» WHAT IS EXPECTED
In the records below, the line with "Proof. apply sim_bind. Qed." opens the range and the line with "(TArray Session_AppendSessionRequestEventsItem); prop" closes it; print that range exactly and nothing else.

» ENTRIES SUPPLIED
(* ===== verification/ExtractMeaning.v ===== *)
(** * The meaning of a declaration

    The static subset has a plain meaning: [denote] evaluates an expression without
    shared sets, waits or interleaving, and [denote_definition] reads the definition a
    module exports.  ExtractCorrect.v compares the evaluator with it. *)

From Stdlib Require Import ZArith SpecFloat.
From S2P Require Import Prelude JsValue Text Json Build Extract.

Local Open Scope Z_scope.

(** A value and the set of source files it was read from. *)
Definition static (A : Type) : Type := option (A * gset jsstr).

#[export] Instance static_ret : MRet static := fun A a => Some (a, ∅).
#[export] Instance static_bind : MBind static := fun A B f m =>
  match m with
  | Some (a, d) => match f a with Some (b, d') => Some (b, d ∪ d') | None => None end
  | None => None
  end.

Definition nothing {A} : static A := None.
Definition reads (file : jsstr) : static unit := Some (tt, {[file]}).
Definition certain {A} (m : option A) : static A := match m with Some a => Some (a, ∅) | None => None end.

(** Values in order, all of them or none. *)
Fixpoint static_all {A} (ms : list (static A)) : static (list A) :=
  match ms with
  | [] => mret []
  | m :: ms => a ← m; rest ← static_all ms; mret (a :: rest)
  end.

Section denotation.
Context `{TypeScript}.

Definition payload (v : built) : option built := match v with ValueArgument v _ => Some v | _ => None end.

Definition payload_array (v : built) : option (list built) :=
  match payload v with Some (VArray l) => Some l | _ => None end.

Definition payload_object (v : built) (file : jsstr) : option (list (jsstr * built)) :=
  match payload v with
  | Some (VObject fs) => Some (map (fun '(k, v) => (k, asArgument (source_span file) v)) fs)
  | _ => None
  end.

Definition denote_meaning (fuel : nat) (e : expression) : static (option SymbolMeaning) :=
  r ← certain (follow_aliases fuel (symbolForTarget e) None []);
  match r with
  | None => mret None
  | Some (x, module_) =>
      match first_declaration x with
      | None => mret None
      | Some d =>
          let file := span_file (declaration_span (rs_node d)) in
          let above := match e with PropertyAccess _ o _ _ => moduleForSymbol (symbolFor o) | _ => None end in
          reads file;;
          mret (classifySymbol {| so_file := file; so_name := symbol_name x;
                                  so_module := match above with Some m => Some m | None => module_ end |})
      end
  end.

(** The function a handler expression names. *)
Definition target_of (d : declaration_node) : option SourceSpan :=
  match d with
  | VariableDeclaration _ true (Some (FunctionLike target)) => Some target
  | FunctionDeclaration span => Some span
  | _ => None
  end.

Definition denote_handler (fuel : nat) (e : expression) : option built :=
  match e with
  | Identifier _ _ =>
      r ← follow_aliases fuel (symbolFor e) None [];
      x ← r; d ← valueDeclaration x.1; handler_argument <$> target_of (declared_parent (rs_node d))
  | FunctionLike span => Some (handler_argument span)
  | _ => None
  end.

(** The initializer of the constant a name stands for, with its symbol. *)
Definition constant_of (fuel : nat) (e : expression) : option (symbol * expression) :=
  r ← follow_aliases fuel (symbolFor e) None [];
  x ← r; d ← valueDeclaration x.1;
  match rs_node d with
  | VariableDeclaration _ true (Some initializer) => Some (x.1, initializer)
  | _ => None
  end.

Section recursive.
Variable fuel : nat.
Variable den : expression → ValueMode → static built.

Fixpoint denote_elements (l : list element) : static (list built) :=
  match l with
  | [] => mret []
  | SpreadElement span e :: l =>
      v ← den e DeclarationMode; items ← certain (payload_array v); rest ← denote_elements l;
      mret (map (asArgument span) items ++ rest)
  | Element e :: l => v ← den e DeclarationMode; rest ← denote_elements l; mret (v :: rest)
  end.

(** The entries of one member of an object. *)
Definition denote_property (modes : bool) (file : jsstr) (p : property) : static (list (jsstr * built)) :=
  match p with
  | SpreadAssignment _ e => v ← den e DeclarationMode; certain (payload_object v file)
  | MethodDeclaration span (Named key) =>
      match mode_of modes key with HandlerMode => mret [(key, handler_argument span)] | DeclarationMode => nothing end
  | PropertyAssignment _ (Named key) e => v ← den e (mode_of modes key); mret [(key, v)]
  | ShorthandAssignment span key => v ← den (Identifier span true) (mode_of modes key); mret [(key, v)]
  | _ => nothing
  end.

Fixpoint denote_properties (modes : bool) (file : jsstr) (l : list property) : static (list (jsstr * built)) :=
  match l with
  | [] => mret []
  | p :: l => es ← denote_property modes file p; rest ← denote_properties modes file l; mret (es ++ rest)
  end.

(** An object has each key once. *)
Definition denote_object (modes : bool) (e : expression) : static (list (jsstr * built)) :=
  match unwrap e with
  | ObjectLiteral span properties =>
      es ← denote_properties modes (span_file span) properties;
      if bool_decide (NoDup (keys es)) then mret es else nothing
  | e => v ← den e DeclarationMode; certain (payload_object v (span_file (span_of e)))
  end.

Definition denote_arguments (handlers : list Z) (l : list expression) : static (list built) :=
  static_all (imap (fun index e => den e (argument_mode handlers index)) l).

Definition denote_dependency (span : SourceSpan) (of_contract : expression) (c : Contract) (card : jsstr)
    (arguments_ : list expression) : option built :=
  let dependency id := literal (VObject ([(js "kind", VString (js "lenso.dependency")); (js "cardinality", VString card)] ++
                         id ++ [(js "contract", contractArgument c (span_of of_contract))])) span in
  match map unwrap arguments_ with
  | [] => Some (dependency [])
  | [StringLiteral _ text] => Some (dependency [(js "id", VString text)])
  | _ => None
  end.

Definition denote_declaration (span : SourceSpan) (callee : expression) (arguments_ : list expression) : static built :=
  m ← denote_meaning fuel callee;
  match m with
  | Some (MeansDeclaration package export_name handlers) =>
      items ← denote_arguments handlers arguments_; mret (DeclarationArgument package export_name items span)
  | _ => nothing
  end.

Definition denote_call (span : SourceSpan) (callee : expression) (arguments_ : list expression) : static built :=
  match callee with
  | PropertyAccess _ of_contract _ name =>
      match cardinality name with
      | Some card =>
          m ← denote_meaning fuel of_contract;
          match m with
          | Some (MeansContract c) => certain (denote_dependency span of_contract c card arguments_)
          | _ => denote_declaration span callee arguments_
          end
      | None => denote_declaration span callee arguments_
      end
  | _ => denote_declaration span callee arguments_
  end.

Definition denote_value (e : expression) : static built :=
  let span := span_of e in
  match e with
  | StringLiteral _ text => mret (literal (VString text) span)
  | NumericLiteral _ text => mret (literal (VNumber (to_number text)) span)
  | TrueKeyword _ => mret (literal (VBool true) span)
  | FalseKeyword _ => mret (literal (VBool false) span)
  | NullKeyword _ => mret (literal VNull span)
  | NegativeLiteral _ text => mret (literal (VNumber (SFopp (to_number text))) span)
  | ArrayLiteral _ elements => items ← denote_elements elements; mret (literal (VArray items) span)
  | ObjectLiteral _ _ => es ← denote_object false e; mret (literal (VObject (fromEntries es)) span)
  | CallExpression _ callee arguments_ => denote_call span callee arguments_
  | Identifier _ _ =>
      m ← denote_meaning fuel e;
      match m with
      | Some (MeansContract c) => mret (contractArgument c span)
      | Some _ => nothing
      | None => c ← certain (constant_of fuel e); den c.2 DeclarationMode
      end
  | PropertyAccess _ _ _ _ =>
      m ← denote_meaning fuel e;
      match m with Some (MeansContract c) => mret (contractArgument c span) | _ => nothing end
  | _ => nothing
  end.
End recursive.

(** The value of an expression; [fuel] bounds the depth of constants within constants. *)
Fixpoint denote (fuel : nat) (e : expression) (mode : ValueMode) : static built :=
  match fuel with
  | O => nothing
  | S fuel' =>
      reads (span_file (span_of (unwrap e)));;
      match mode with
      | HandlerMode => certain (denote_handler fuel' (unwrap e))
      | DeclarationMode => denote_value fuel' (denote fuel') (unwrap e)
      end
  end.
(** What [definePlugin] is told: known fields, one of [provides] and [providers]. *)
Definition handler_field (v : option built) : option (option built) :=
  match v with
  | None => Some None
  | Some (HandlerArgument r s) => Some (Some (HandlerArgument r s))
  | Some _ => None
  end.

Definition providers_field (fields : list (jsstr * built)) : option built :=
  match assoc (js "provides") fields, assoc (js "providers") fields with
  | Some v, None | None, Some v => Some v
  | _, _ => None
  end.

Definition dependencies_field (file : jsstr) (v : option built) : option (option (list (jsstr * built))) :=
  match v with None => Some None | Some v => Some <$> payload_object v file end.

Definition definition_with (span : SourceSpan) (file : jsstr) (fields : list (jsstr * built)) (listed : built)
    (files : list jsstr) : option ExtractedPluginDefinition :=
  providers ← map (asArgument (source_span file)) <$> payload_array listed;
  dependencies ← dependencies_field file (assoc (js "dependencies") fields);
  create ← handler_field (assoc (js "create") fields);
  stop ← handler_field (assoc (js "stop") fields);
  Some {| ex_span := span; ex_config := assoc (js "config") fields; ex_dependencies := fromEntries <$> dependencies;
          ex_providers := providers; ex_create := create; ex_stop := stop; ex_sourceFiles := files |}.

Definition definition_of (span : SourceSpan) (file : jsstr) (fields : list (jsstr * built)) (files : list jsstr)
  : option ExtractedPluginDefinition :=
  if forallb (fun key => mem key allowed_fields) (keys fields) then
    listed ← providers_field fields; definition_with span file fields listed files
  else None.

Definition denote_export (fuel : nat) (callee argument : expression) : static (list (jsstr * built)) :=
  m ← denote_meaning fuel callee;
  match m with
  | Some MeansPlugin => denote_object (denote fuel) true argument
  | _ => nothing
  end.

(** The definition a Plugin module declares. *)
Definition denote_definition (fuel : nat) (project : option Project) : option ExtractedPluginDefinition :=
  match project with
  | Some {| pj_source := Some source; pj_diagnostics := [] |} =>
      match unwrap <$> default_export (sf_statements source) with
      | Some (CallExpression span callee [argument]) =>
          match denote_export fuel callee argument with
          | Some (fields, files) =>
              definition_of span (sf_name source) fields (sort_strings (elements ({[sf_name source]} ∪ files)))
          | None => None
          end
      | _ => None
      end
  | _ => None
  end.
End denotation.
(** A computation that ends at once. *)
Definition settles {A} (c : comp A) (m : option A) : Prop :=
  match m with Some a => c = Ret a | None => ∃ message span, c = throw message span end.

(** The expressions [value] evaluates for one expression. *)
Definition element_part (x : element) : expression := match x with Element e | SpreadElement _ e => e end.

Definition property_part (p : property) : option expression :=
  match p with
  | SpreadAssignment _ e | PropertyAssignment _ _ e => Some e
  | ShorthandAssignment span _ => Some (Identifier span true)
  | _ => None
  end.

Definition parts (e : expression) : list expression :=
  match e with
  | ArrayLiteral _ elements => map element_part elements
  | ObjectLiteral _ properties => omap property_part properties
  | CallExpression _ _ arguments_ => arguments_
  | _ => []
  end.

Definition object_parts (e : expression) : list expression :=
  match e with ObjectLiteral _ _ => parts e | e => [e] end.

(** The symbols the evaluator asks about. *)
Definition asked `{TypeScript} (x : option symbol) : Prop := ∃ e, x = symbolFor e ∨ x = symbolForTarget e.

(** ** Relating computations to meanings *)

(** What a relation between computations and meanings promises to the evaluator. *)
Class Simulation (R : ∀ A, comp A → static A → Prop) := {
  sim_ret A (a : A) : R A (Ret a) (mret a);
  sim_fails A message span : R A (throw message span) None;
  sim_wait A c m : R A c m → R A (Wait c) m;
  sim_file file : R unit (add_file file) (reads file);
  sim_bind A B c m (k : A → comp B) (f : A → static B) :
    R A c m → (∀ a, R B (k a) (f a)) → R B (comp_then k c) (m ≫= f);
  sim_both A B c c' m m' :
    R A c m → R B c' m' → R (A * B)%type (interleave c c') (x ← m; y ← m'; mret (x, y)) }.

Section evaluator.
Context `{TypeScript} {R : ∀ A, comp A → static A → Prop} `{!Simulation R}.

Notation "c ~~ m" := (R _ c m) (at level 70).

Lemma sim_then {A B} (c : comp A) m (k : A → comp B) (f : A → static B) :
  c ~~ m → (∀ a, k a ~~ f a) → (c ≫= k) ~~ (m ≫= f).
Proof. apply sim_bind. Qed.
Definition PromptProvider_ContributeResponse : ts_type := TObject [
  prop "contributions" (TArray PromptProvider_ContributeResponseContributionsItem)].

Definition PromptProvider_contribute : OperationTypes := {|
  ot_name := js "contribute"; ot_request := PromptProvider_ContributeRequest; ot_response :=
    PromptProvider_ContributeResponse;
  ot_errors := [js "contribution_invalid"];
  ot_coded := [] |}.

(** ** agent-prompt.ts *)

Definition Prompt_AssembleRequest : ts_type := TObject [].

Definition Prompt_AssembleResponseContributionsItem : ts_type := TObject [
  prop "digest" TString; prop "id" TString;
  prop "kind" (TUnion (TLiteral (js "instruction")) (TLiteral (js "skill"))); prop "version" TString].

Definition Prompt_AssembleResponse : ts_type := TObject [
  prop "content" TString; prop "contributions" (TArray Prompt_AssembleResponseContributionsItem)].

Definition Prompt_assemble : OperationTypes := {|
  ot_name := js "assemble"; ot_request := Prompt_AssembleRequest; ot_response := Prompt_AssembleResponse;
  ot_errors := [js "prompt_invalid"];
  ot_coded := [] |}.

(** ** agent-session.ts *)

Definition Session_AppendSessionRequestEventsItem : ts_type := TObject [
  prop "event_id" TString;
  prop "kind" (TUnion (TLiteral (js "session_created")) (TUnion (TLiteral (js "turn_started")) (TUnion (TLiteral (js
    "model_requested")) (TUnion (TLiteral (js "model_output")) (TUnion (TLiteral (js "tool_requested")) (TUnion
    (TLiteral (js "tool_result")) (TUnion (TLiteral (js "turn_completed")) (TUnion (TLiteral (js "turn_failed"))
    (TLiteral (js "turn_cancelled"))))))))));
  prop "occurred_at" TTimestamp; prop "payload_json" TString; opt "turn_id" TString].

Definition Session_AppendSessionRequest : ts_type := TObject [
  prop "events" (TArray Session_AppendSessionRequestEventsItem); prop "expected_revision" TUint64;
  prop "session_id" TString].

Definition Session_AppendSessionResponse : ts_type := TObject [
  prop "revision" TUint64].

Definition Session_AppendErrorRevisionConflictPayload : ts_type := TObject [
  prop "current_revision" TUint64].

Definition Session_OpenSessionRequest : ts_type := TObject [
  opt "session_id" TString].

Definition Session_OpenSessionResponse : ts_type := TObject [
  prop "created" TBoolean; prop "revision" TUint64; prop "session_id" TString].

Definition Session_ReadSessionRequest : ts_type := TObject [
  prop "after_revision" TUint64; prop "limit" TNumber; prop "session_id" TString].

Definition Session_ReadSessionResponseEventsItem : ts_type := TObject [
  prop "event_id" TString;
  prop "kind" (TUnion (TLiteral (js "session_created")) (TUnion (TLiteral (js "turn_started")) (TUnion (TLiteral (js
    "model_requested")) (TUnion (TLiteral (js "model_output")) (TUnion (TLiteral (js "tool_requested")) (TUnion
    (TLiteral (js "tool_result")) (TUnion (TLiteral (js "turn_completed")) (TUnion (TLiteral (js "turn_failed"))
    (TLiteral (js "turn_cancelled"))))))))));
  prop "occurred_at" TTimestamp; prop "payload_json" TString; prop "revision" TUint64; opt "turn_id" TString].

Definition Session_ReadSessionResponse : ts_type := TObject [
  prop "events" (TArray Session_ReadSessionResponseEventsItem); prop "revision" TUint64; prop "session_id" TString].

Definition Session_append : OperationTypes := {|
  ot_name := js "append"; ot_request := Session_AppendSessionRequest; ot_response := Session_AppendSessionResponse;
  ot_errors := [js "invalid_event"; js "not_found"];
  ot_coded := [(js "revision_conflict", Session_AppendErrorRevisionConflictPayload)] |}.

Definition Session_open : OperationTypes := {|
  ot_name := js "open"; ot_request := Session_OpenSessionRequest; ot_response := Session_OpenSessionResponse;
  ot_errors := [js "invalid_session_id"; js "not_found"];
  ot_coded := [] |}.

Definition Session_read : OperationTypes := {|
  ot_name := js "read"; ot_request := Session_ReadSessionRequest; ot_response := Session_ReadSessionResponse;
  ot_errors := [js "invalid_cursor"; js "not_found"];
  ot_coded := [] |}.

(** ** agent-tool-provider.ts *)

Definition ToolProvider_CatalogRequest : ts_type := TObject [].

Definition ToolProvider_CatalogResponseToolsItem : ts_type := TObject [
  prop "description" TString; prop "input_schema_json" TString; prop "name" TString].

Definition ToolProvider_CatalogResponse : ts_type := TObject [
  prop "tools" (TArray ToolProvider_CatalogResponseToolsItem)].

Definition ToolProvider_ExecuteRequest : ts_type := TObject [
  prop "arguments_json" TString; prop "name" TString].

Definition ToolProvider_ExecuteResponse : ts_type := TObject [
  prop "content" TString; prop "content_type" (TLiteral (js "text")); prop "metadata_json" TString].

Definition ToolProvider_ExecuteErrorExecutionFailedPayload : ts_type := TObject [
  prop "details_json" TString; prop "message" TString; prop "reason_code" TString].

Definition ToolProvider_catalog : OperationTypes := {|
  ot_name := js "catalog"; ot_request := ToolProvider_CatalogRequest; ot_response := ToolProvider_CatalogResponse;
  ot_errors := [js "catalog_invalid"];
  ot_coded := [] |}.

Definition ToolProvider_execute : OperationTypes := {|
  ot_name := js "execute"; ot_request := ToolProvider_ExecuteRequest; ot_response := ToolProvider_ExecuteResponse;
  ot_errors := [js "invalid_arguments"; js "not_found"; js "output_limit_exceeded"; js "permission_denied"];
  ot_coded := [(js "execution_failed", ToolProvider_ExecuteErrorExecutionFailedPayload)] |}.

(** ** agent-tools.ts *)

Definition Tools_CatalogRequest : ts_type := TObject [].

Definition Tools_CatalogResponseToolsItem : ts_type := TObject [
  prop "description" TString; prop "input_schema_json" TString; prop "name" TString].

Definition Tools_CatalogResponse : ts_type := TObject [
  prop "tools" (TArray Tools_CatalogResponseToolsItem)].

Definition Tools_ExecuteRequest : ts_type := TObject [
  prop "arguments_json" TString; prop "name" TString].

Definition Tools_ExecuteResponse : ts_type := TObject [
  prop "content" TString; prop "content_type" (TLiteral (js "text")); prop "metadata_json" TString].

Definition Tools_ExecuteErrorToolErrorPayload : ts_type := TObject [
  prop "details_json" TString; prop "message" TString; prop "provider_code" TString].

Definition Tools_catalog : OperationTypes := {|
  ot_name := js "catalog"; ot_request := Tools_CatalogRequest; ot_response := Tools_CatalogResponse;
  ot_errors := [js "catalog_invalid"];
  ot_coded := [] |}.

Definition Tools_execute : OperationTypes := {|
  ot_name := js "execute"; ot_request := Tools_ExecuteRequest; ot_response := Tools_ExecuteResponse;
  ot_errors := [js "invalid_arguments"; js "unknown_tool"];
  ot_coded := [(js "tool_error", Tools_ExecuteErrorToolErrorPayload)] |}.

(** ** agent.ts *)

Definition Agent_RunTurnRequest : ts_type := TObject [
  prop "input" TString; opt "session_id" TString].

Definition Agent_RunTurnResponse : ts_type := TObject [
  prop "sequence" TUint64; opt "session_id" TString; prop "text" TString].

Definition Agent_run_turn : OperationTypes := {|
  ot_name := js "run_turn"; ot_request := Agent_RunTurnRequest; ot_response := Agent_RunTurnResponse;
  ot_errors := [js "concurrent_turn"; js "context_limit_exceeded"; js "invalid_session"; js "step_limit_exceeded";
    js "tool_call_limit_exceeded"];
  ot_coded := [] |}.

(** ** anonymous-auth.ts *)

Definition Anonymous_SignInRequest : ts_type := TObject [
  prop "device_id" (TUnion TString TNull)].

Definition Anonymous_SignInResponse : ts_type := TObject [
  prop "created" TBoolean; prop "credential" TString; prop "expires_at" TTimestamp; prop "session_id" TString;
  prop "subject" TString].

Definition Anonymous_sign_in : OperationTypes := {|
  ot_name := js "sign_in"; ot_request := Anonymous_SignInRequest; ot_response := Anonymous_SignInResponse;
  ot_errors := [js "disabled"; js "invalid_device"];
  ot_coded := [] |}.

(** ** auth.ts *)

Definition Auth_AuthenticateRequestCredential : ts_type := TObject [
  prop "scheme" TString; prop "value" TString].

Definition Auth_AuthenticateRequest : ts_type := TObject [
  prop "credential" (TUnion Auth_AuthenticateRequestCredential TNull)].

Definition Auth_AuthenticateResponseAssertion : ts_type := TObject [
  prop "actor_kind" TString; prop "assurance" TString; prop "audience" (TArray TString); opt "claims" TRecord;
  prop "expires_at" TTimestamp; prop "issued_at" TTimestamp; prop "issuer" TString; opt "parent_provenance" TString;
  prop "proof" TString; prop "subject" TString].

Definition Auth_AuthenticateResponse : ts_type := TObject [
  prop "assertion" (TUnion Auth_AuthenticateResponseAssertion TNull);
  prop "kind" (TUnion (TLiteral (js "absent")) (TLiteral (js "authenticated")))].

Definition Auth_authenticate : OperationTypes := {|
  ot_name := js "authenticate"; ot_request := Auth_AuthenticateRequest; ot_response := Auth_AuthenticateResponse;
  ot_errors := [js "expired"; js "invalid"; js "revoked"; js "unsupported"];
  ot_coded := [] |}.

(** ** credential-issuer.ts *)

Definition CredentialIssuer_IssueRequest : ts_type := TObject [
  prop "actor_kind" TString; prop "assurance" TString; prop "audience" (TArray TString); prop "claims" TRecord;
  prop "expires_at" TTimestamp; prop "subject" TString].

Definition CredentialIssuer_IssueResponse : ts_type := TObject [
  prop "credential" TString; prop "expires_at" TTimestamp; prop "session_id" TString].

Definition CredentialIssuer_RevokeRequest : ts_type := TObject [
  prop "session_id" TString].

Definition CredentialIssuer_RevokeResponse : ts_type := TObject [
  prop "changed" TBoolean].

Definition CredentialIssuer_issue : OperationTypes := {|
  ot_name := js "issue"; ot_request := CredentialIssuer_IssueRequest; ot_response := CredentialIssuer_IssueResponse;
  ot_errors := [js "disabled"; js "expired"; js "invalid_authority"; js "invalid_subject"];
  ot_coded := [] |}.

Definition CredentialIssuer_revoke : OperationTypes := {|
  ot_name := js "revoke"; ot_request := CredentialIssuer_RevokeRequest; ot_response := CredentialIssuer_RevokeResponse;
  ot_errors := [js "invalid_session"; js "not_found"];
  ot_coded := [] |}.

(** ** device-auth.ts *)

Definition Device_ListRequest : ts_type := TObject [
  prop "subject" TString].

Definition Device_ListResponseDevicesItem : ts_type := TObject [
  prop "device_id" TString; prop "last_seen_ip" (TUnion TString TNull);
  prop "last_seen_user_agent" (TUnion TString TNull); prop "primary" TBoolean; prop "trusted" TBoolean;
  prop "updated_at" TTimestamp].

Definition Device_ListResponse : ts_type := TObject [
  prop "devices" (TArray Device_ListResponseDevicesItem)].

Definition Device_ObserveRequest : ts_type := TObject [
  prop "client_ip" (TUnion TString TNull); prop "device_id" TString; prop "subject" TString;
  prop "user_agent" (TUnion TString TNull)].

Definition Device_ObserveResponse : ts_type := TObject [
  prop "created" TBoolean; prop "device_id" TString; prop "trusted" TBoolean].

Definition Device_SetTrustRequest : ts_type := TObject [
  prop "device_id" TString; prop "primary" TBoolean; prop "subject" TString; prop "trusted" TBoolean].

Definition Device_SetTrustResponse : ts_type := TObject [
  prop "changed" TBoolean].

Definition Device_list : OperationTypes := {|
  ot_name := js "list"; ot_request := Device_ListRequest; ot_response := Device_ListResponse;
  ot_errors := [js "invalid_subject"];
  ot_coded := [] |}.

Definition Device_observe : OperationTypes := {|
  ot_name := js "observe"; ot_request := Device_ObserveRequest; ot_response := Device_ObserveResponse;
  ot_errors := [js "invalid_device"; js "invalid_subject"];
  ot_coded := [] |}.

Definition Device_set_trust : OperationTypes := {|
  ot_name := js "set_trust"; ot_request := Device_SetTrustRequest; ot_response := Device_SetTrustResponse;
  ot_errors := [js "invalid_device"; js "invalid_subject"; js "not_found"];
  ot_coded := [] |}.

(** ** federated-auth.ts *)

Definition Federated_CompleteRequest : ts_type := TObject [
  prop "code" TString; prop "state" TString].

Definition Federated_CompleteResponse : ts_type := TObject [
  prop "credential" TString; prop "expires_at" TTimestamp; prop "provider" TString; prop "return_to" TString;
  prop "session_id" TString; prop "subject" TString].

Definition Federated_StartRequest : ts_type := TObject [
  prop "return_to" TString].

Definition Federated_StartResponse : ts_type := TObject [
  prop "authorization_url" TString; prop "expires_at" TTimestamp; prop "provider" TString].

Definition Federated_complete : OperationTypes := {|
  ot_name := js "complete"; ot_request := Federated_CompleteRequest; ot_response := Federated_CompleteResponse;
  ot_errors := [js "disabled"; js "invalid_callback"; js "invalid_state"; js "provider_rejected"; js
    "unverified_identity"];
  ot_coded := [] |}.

» WRITTEN ANSWER
Proof. apply sim_bind. Qed.
Definition PromptProvider_ContributeResponse : ts_type := TObject [
  prop "contributions" (TArray PromptProvider_ContributeResponseContributionsItem)].

Definition PromptProvider_contribute : OperationTypes := {|
  ot_name := js "contribute"; ot_request := PromptProvider_ContributeRequest; ot_response :=
    PromptProvider_ContributeResponse;
  ot_errors := [js "contribution_invalid"];
  ot_coded := [] |}.

(** ** agent-prompt.ts *)

Definition Prompt_AssembleRequest : ts_type := TObject [].

Definition Prompt_AssembleResponseContributionsItem : ts_type := TObject [
  prop "digest" TString; prop "id" TString;
  prop "kind" (TUnion (TLiteral (js "instruction")) (TLiteral (js "skill"))); prop "version" TString].

Definition Prompt_AssembleResponse : ts_type := TObject [
  prop "content" TString; prop "contributions" (TArray Prompt_AssembleResponseContributionsItem)].

Definition Prompt_assemble : OperationTypes := {|
  ot_name := js "assemble"; ot_request := Prompt_AssembleRequest; ot_response := Prompt_AssembleResponse;
  ot_errors := [js "prompt_invalid"];
  ot_coded := [] |}.

(** ** agent-session.ts *)

Definition Session_AppendSessionRequestEventsItem : ts_type := TObject [
  prop "event_id" TString;
  prop "kind" (TUnion (TLiteral (js "session_created")) (TUnion (TLiteral (js "turn_started")) (TUnion (TLiteral (js
    "model_requested")) (TUnion (TLiteral (js "model_output")) (TUnion (TLiteral (js "tool_requested")) (TUnion
    (TLiteral (js "tool_result")) (TUnion (TLiteral (js "turn_completed")) (TUnion (TLiteral (js "turn_failed"))
    (TLiteral (js "turn_cancelled"))))))))));
  prop "occurred_at" TTimestamp; prop "payload_json" TString; opt "turn_id" TString].

Definition Session_AppendSessionRequest : ts_type := TObject [
  prop "events" (TArray Session_AppendSessionRequestEventsItem); prop "expected_revision" TUint64;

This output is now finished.